§ Records contained in a dataset:
════════

Record ClientLimiter := mkCL { cl_limiters : gmap string Limiter; blacklist : gmap string Z; cl_config : ClientConfig }.
Definition NewClientLimiter (cfg : ClientConfig) : ClientLimiter := mkCL ∅ ∅ cfg.
Definition Blacklist (now : Z) (cl : ClientLimiter) (clientID : string) : ClientLimiter :=
  mkCL (cl_limiters cl) (<[clientID := now + BlacklistTTL (cl_config cl)]> (blacklist cl)) (cl_config cl).
Definition IsBlacklisted (now : Z) (cl : ClientLimiter) (clientID : string) : bool * ClientLimiter :=
  match blacklist cl !! clientID with
  | None => (false, cl)
  | Some expiry =>
      if expiry <? now then (false, mkCL (cl_limiters cl) (delete clientID (blacklist cl)) (cl_config cl))
      else (true, cl)
  end.
Definition RemoveClient (cl : ClientLimiter) (clientID : string) : ClientLimiter :=
  mkCL (delete clientID (cl_limiters cl)) (delete clientID (blacklist cl)) (cl_config cl).
Definition getOrCreateLimiter (cl : ClientLimiter) (clientID : string) : Limiter :=
  default (NewLimiter (MsgRate (cl_config cl)) (MsgBurst (cl_config cl))) (cl_limiters cl !! clientID).
Definition AllowMessage (now : Z) (cl : ClientLimiter) (clientID : string) : option limit_error * ClientLimiter :=
  let '(listed, cl) := IsBlacklisted now cl clientID in
  if listed then (Some ErrClientBlacklisted, cl)
  else
    let '(ok, l) := Limiter_Allow now (getOrCreateLimiter cl clientID) in
    (if ok then None else Some ErrClientRateLimit,
     mkCL (<[clientID := l]> (cl_limiters cl)) (blacklist cl) (cl_config cl)).

Record topicCounter := mkCounter { count : Z; windowEnd : Z }.
Record TopicLimiter := mkTL { tl_limiters : gmap string Limiter; counters : gmap string topicCounter; tl_config : TopicConfig }.
Definition NewTopicLimiter (cfg : TopicConfig) : TopicLimiter := mkTL ∅ ∅ cfg.

(** The rate and burst that apply to a topic: its own entry, or the defaults when they set a limit. *)
Definition topic_limit (cfg : TopicConfig) (topic : string) : option (number * Z) :=
  match TopicConfigs cfg !! topic with
  | Some e => Some (MaxPublishRate e, MaxBurst e)
  | None => if ltb (of_Z 0) (DefaultRate cfg) then Some (DefaultRate cfg, DefaultBurst cfg) else None
  end.
Definition topic_getOrCreateLimiter (tl : TopicLimiter) (topic : string) (r : number) (burst : Z) : Limiter :=
  default (NewLimiter r burst) (tl_limiters tl !! topic).
Definition topic_AllowPublish (now : Z) (tl : TopicLimiter) (topic : string) : option limit_error * TopicLimiter :=
  match topic_limit (tl_config tl) topic with
  | None => (None, tl)
  | Some (r, burst) =>
      let '(ok, l) := Limiter_Allow now (topic_getOrCreateLimiter tl topic r burst) in
      (if ok then None else Some ErrTopicRateLimit,
       mkTL (<[topic := l]> (tl_limiters tl)) (counters tl) (tl_config tl))
  end.
Definition RecordPublish (now : Z) (tl : TopicLimiter) (topic : string) : TopicLimiter :=
  let windowEnd_ := now + HotspotWindow (tl_config tl) in
  let counter := default (mkCounter 0 windowEnd_) (counters tl !! topic) in
  let counter := if windowEnd counter <? now then mkCounter 0 windowEnd_ else counter in
  mkTL (tl_limiters tl) (<[topic := mkCounter (count counter + 1) (windowEnd counter)]> (counters tl)) (tl_config tl).
Definition IsHotspot (tl : TopicLimiter) (topic : string) : bool :=
  match counters tl !! topic with
  | None => false
  | Some c => ltb (HotspotThreshold (tl_config tl)) (of_Z (count c))
  end.

(** *** Backpressure and the adaptive factor *)

Record BackpressureController := mkBP { level : Z; bp_config : BackpressureConfig }.
Definition NewBackpressureController (cfg : BackpressureConfig) : BackpressureController := mkBP BPLevelNone cfg.
Definition bp_Update (bp : BackpressureController) (currentQueueSize : Z) : BackpressureController :=
  if bp_Enabled (bp_config bp) then
    let ratio := div (of_Z currentQueueSize) (of_Z (QueueSizeMax (bp_config bp))) in
    mkBP (if leb (CriticalThreshold (bp_config bp)) ratio then BPLevelCritical
          else if leb (SevereThreshold (bp_config bp)) ratio then BPLevelSevere
          else if leb (ModerateThreshold (bp_config bp)) ratio then BPLevelModerate
          else BPLevelNone) (bp_config bp)
  else mkBP BPLevelNone (bp_config bp).

Record AdaptiveController := mkAC { scaleFactor : number; ac_config : AdaptiveConfig }.
Definition NewAdaptiveController (cfg : AdaptiveConfig) : AdaptiveController := mkAC (of_Z 1) cfg.
Definition UpdateLoad (ac : AdaptiveController) (load : number) : AdaptiveController :=
  let cfg := ac_config ac in
  mkAC (if ad_Enabled cfg then
          if ltb (HighLoad cfg) load then tenths 5
          else if ltb (MediumLoad cfg) load then tenths 8
          else if ltb load (LowLoad cfg) then tenths 12
          else of_Z 1
        else of_Z 1) cfg.

(** [math.Min] *)
Definition is_neg_inf (x : number) : bool := match x with SpecFloat.S754_infinity true => true | _ => false end.
Definition is_nan (x : number) : bool := match x with SpecFloat.S754_nan => true | _ => false end.
Definition math_Min (x y : number) : number :=
  if is_neg_inf x || is_neg_inf y then SpecFloat.S754_infinity true
  else if is_nan x || is_nan y then SpecFloat.S754_nan
  else match x, y with
       | SpecFloat.S754_zero true, SpecFloat.S754_zero _ => x
       | SpecFloat.S754_zero false, SpecFloat.S754_zero _ => y
       | _, _ => if ltb x y then x else y
       end.

(** The load of the system as one number; products and sums are rounded one by one. *)
Definition CalcSystemLoad (cpuUsage memUsage : number) (goroutineCount gcPauseNs : Z) : number :=
  let goroutineLoad := math_Min (div (of_Z goroutineCount) (of_Z 100000)) (of_Z 1) in
  let gcLoad := math_Min (mul (div (of_Z gcPauseNs) (of_Z 1000000000)) (of_Z 10)) (of_Z 1) in
  let load := add (add (add (mul cpuUsage (tenths 4)) (mul memUsage (tenths 3))) (mul goroutineLoad (tenths 2))) (mul gcLoad (tenths 1)) in
  math_Min load (of_Z 1).

(** The load is at most 1, whatever is measured, unless it is not a number. *)
Lemma load_at_most_one cpu mem goroutines pause : let load := CalcSystemLoad cpu mem goroutines pause in
  is_nan load = true ∨ leb load (of_Z 1) = true.
Proof.
  cbn zeta. unfold CalcSystemLoad. cbv zeta. generalize (add (add (add (mul cpu (tenths 4)) (mul mem (tenths 3)))
    (mul (math_Min (div (of_Z goroutines) (of_Z 100000)) (of_Z 1)) (tenths 2)))
    (mul (math_Min (mul (div (of_Z pause) (of_Z 1000000000)) (of_Z 10)) (of_Z 1)) (tenths 1))).
  intros x. unfold math_Min. assert (Hl : ∀ y, ltb x y = true → leb x y = true).
  { intros y. unfold ltb, leb, SpecFloat.SFltb, SpecFloat.SFleb. by destruct (SpecFloat.SFcompare x y) as [[]|]. }
  destruct (is_neg_inf x || is_neg_inf (of_Z 1)); [right; vm_compute; reflexivity|].
  destruct (is_nan x || is_nan (of_Z 1)); [by left|]. right.
  assert (Hz : leb (if ltb x (of_Z 1) then x else of_Z 1) (of_Z 1) = true).
  { destruct (ltb x (of_Z 1)) eqn:E; [by apply Hl|vm_compute; reflexivity]. }
  destruct x as [[]| | |]; exact Hz.
Qed.

(** *** The detector *)

Record clientStats := mkStats {
  messageCount : Z; topicSet : gset string; reconnects : Z; score : number; lastEvaluated : Z; windowStart : Z }.
Record MaliciousDetector := mkDet { stats : gmap string clientStats; de_config : DetectorConfig }.
Definition NewMaliciousDetector (cfg : DetectorConfig) : MaliciousDetector := mkDet ∅ cfg.

Definition get_stats (now : Z) (d : MaliciousDetector) (clientID : string) : clientStats :=
  default (mkStats 0 ∅ 0 (of_Z 0) zeroTime now) (stats d !! clientID).
Definition set_stats (d : MaliciousDetector) (clientID : string) (s : clientStats) : MaliciousDetector :=
  mkDet (<[clientID := s]> (stats d)) (de_config d).
Definition RecordMessage (now : Z) (d : MaliciousDetector) (clientID : string) : MaliciousDetector :=
  let s := get_stats now d clientID in
  set_stats d clientID (mkStats (messageCount s + 1) (topicSet s) (reconnects s) (score s) (lastEvaluated s) (windowStart s)).
Definition RecordSubscribe (now : Z) (d : MaliciousDetector) (clientID topic : string) : MaliciousDetector :=
  let s := get_stats now d clientID in
  set_stats d clientID (mkStats (messageCount s) ({[topic]} ∪ topicSet s) (reconnects s) (score s) (lastEvaluated s) (windowStart s)).
Definition RecordReconnect (now : Z) (d : MaliciousDetector) (clientID : string) : MaliciousDetector :=
  let s := get_stats now d clientID in
  set_stats d clientID (mkStats (messageCount s) (topicSet s) (reconnects s + 1) (score s) (lastEvaluated s) (windowStart s)).

Definition score_of (cfg : DetectorConfig) (s : clientStats) : number :=
  let x := of_Z 0 in
  let x := if ltb (HighRateThreshold cfg) (of_Z (messageCount s)) then add x (of_Z 50) else x in
  let x := if ScanThreshold cfg <? Z.of_nat (size (topicSet s)) then add x (of_Z 30) else x in
  if ReconnectThreshold cfg <? reconnects s then add x (of_Z 20) else x.
Definition Evaluate (now : Z) (d : MaliciousDetector) (clientID : string) : MaliciousDetector :=
  if de_Enabled (de_config d) then
    match stats d !! clientID with
    | None => d
    | Some s => set_stats d clientID (mkStats 0 ∅ 0 (score_of (de_config d) s) now (windowStart s))
    end
  else d.
Definition Score (d : MaliciousDetector) (clientID : string) : number :=
  match stats d !! clientID with None => of_Z 0 | Some s => score s end.
Definition IsMalicious (d : MaliciousDetector) (clientID : string) : bool :=
  if de_Enabled (de_config d) then leb (ScoreThreshold (de_config d)) (Score d clientID) else false.
Definition Decay (d : MaliciousDetector) : MaliciousDetector :=
  mkDet ((λ s, let x := div (score s) (of_Z 2) in
               mkStats (messageCount s) (topicSet s) (reconnects s) (if ltb x (of_Z 1) then of_Z 0 else x)
                 (lastEvaluated s) (windowStart s)) <$> stats d) (de_config d).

════════

§ About this exercise: In the records above, find every line with the word "match" and copy it.

§ Output for this exercise:
  match blacklist cl !! clientID with
  match TopicConfigs cfg !! topic with
  match topic_limit (tl_config tl) topic with
  match counters tl !! topic with
Definition is_neg_inf (x : number) : bool := match x with SpecFloat.S754_infinity true => true | _ => false end.
Definition is_nan (x : number) : bool := match x with SpecFloat.S754_nan => true | _ => false end.
  else match x, y with
    match stats d !! clientID with
  match stats d !! clientID with None => of_Z 0 | Some s => score s end.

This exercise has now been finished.